I have a Toro Power Max 1028 LXE snowblower that I purchased just over 2 years ago. I used it a couple of weeks ago with no problem. The next time I went to use it the starter just whines. I tried the pull start and it is stuck solid. It will pull out a couple of inches but then stop. There is no give. I have it warm and in my basement. Need help!


----------



## MrChooks (Apr 19, 2008)

:wave: Hi & welcome to TSF.

As your machine was working OK and is only 2 years old -I suspect that your problems are related to both the electric and recoil starters - but different problems.

The whining electric starter sounds like the Bendix is stuck. Whereas the jammed up recoil starter sounds like an issue with the recoil unit.

See if you can take the air cowl off and just under the flywheel, you should see the electric starter. Get a can of spray lube and give then entire spur gear mechanism a good spray and see if you can gently exercise the Bendix / spur gear with a screw driver to see if you can move it up and down - then give it a test.

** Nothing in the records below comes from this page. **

Definition container (object : bool) (entries : list (string * jsval)) : jsval :=
  if object then JObj entries else JArr (map snd entries).

Definition add_entry (object : bool) (k : string) (v : jsval) (entries : list (string * jsval))
  : list (string * jsval) :=
  if object && negb (unique_keys rules) then set_field k v entries else entries ++ [(k, v)].

(** [value(depth)], and the loop of its object or array; the elements of an
    array are kept with empty keys. *)
Fixpoint parse_value (fuel depth : nat) (s : string) : res (jsval * string) :=
  match fuel with
  | O => inl OutOfFuel
  | S fuel' =>
      match whitespace s with
      | EmptyString => inl InvalidJson
      | String c s' as t =>
          if Ascii.eqb c "{" || Ascii.eqb c "[" then
            if too_deep depth then inl DocumentTooDeep
            else
              let object := Ascii.eqb c "{" in
              match whitespace s' with
              | String c2 s2 as t2 =>
                  if Ascii.eqb c2 (close_of object) then inr (container object [], s2)
                  else parse_items fuel' depth object [] t2
              | EmptyString => inl InvalidJson
              end
          else if Ascii.eqb c quote then let! (str, rest) := parse_string s' in inr (JStr str, rest)
          else parse_scalar t
      end
  end
with parse_items (fuel depth : nat) (object : bool) (entries : list (string * jsval)) (s : string)
  : res (jsval * string) :=
  match fuel with
  | O => inl OutOfFuel
  | S fuel' =>
      let! (k, s1) :=
        (if object then
           match whitespace s with
           | String c s' =>
               if Ascii.eqb c quote then
                 let! (key, s2) := parse_string s' in
                 if unique_keys rules && has_key key entries then inl DuplicateJsonKey
                 else
                   match whitespace s2 with
                   | String c2 s3 => if Ascii.eqb c2 ":" then inr (key, s3) else inl InvalidJson
                   | EmptyString => inl InvalidJson
                   end
               else inl InvalidJson
           | EmptyString => inl InvalidJson
           end
         else inr (EmptyString, s)) in
      let! (v, s4) := parse_value fuel' (S depth) s1 in
      match whitespace s4 with
      | EmptyString => inl InvalidJson
      | String c s5 =>
          let entries' := add_entry object k v entries in
          if Ascii.eqb c (close_of object) then inr (container object entries', s5)
          else if Ascii.eqb c "," then parse_items fuel' depth object entries' s5
          else inl InvalidJson
      end
  end.

(** Enough for every text: two calls for each character. *)
Definition fuel_for (s : string) : nat := S (S (2 * String.length s)).

Definition parse_document (s : string) : res jsval :=
  let! (v, rest) := parse_value (fuel_for s) 0 s in
  match whitespace rest with EmptyString => inr v | _ => inl InvalidJson end.
End parser.

Definition parseStrictJson (bytes : string) : res jsval :=
  let! source := decodeUtf8 bytes in parse_document strict_rules source.

(** [JSON.parse]; [None] is a [SyntaxError]. *)
Definition JSON_parse (s : string) : option jsval :=
  match parse_document builtin_rules s with inr v => Some v | inl _ => None end.

(** The code units of a string. *)
Definition units_of (s : string) : list Z := map code (String.list_ascii_of_string s).

(** [assertJsonValue] of a string. *)
Definition assert_string (s : string) : option JsonError :=
  if lone_surrogate (units_of s) then Some InvalidUnicode else None.

(** [assertJsonValue]: the first error, if any. *)
Fixpoint assertJsonValue (depth : nat) (v : jsval) : option JsonError :=
  match v with
  | JStr s => assert_string s
  | JNull | JBool _ => None
  | JNum z => if safe_integer z then None else Some InvalidNumber
  | JFrac t =>
      if bool_decide (t ∈ ["NaN"; "Infinity"; "-Infinity"]%string) then Some InvalidNumber else None
  | JArr l =>
      if Nat.leb maxDepth depth then Some DocumentTooDeep
      else
        (fix go (l : list jsval) : option JsonError :=
           match l with
           | [] => None
           | x :: l' => match assertJsonValue (S depth) x with Some e => Some e | None => go l' end
           end) l
  | JObj fields =>
      if Nat.leb maxDepth depth then Some DocumentTooDeep
      else
        (fix go (l : list (string * jsval)) : option JsonError :=
           match l with
           | [] => None
           | kv :: l' =>
               match assert_string (fst kv) with
               | Some e => Some e
               | None => match assertJsonValue (S depth) (snd kv) with Some e => Some e | None => go l' end
               end
           end) fields
  | JUndef => Some InvalidJsonValue
  end.
Lemma lone_units s : lone_surrogate (units s) = false.
Proof.
  induction s as [|c s IH]; [done|]. simpl. pose proof (code_range c).
  unfold high_surrogate, low_surrogate.
  destruct (_ && _) eqn:E; [lia|]. destruct ((56320 <=? _) && _) eqn:E2; [lia|done].
Qed.

Lemma parse_string_print rules s rest :
  parse_string rules (json_chars s +:+ String quote rest) = inr (s, rest).
Proof.
  unfold parse_string. rewrite scan_json_chars. simpl.
  by rewrite unescape_json_chars, lone_units, andb_false_r, text_of_units.
Qed.

(** ** Integers *)

Fixpoint all_digits (s : string) : bool :=
  match s with
  | EmptyString => true
  | String c s' => match digit c with Some _ => all_digits s' | None => false end
  end.

(** The text does not begin with a character a number could go on with. *)
Definition ends_number (s : string) : bool :=
  match s with
  | EmptyString => true
  | String c _ =>
      match digit c with
      | Some _ => false
      | None => negb ((code c =? 46) || (code c =? 101) || (code c =? 69))
      end
  end.

Lemma digits_text_app t rest :
  all_digits t = true → ends_number rest = true → digits_text (t +:+ rest) = (t, rest).
Proof.
  intros Ht Hr. induction t as [|c t IH].
  - destruct rest as [|c rest]; [done|]. simpl in *. by destruct (digit c).
  - change (String c t +:+ rest) with (String c (t +:+ rest)). simpl in *.
    destruct (digit c); [|done]. by rewrite IH.
Qed.

Lemma ends_number_fraction rest : ends_number rest = true → fraction_part rest = (EmptyString, rest).
Proof.
  destruct rest as [|c rest]; [done|]. simpl. destruct (digit c); [done|]. intros H.
  by destruct (code c =? 46).
Qed.

Lemma ends_number_exponent rest : ends_number rest = true → exponent_part rest = (0, rest).
Proof.
  destruct rest as [|c rest]; [done|]. simpl. destruct (digit c); [done|]. intros H.
  destruct (code c =? 101), (code c =? 69), (code c =? 46); done.
Qed.

Lemma take_digits_value t acc n :
  all_digits t = true →
  (take_digits t acc n).1.1 = acc * 10 ^ Z.of_nat (slen t) + digits_value t.
Proof.
  unfold digits_value. revert acc n. induction t as [|c t IH]; intros acc n Ht; [simpl; lia|].
  simpl in Ht. cbn [take_digits slen]. destruct (digit c) as [d|] eqn:Ed; [|done].
  rewrite (IH (acc * 10 + d) (S n) Ht), (IH (0 * 10 + d) 1%nat Ht).
  rewrite Nat2Z.inj_succ, Z.pow_succ_r by lia. ring.
Qed.
Definition scope_ok (v : jsval) : bool :=
  is_number (js_get v "v") 2 && is_text (js_get v "installation_id")
  && digits_only (js_get v "feed_id") && digits_only (js_get v "lease_epoch")
  && digits_only (js_get v "config_version") && digits_only (js_get v "authorization_epoch").

Definition decodeScopeFeedCursor (token secret : string) (now : Z) : Decoded :=
  if negb (within_length token) then DNull
  else
    match verified_payload token (scope_secret secret) with
    | None => DNull
    | Some payload =>
        match payload_json payload with
        | None => DNull
        | Some v =>
            if is_nullish v then DThrow
            else if scope_ok v && live (js_get v "exp") now then DCursor v else DNull
        end
    end.

(** *** The withdrawal feed *)

Record DeliveryWithdrawalCursor : Type := {
  consumer_id : string; sequence : string; w_lease_epoch : string; w_exp : Z
}.

Definition withdrawal_json (c : DeliveryWithdrawalCursor) : jsval :=
  JObj [("v", JNum 1); ("consumer_id", JStr (consumer_id c)); ("sequence", JStr (sequence c));
        ("lease_epoch", JStr (w_lease_epoch c)); ("exp", JNum (w_exp c))]%string.

Definition withdrawal_secret (secret : string) : string := secret +:+ ":delivery-withdrawal-v1".

Definition encodeDeliveryWithdrawalCursor (c : DeliveryWithdrawalCursor) (secret : string) : string :=
  sign (withdrawal_secret secret) (withdrawal_json c).

Definition lower_hex (c : ascii) : bool :=
  ((48 <=? code c) && (code c <=? 57)) || ((97 <=? code c) && (code c <=? 102)).

(** Groups of hexadecimal digits separated by hyphens, to the end. *)
Fixpoint hex_groups (test : ascii → bool) (group : nat) (groups : list nat) (s : string) : bool :=
  match group, s with
  | S n, String c s' => test c && hex_groups test n groups s'
  | O, EmptyString => match groups with [] => true | _ => false end
  | O, String c s' =>
      match groups with g :: gs => (code c =? 45) && hex_groups test g gs s' | [] => false end
  | S _, EmptyString => false
  end.

Definition is_uuid (s : string) : bool := hex_groups lower_hex 8 [4; 4; 4; 12]%nat s.

(** [/^(0|[1-9][0-9]{0,18})$/] and at most 2^63 - 1. *)
Definition decimal (v : jsval) : bool :=
  match v with
  | JStr s =>
      match s with
      | String c s' =>
          all_digits s && (negb (code c =? 48) || bool_decide (s' = EmptyString))
          && (str_len s <=? 19) && (digits_value s <=? 9223372036854775807)
      | EmptyString => false
      end
  | _ => false
  end.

Whilst you have the air cowl off, also give the recoil start a good squirt with spray lube and see if it will start moving OK - if not you are going to have to dismantle and figure out why it is jamming:sigh:


----------



## Robin C (Feb 1, 2009)

Thanks, I'll give it a try.


----------



## Basementgeek (Feb 7, 2005)

Hi:

You know that if even just a little gas in the blower, not a good idea to store in the basement if you has a gas fired applicaance like a hot water tank or furnace. DANGER !!!

BG


----------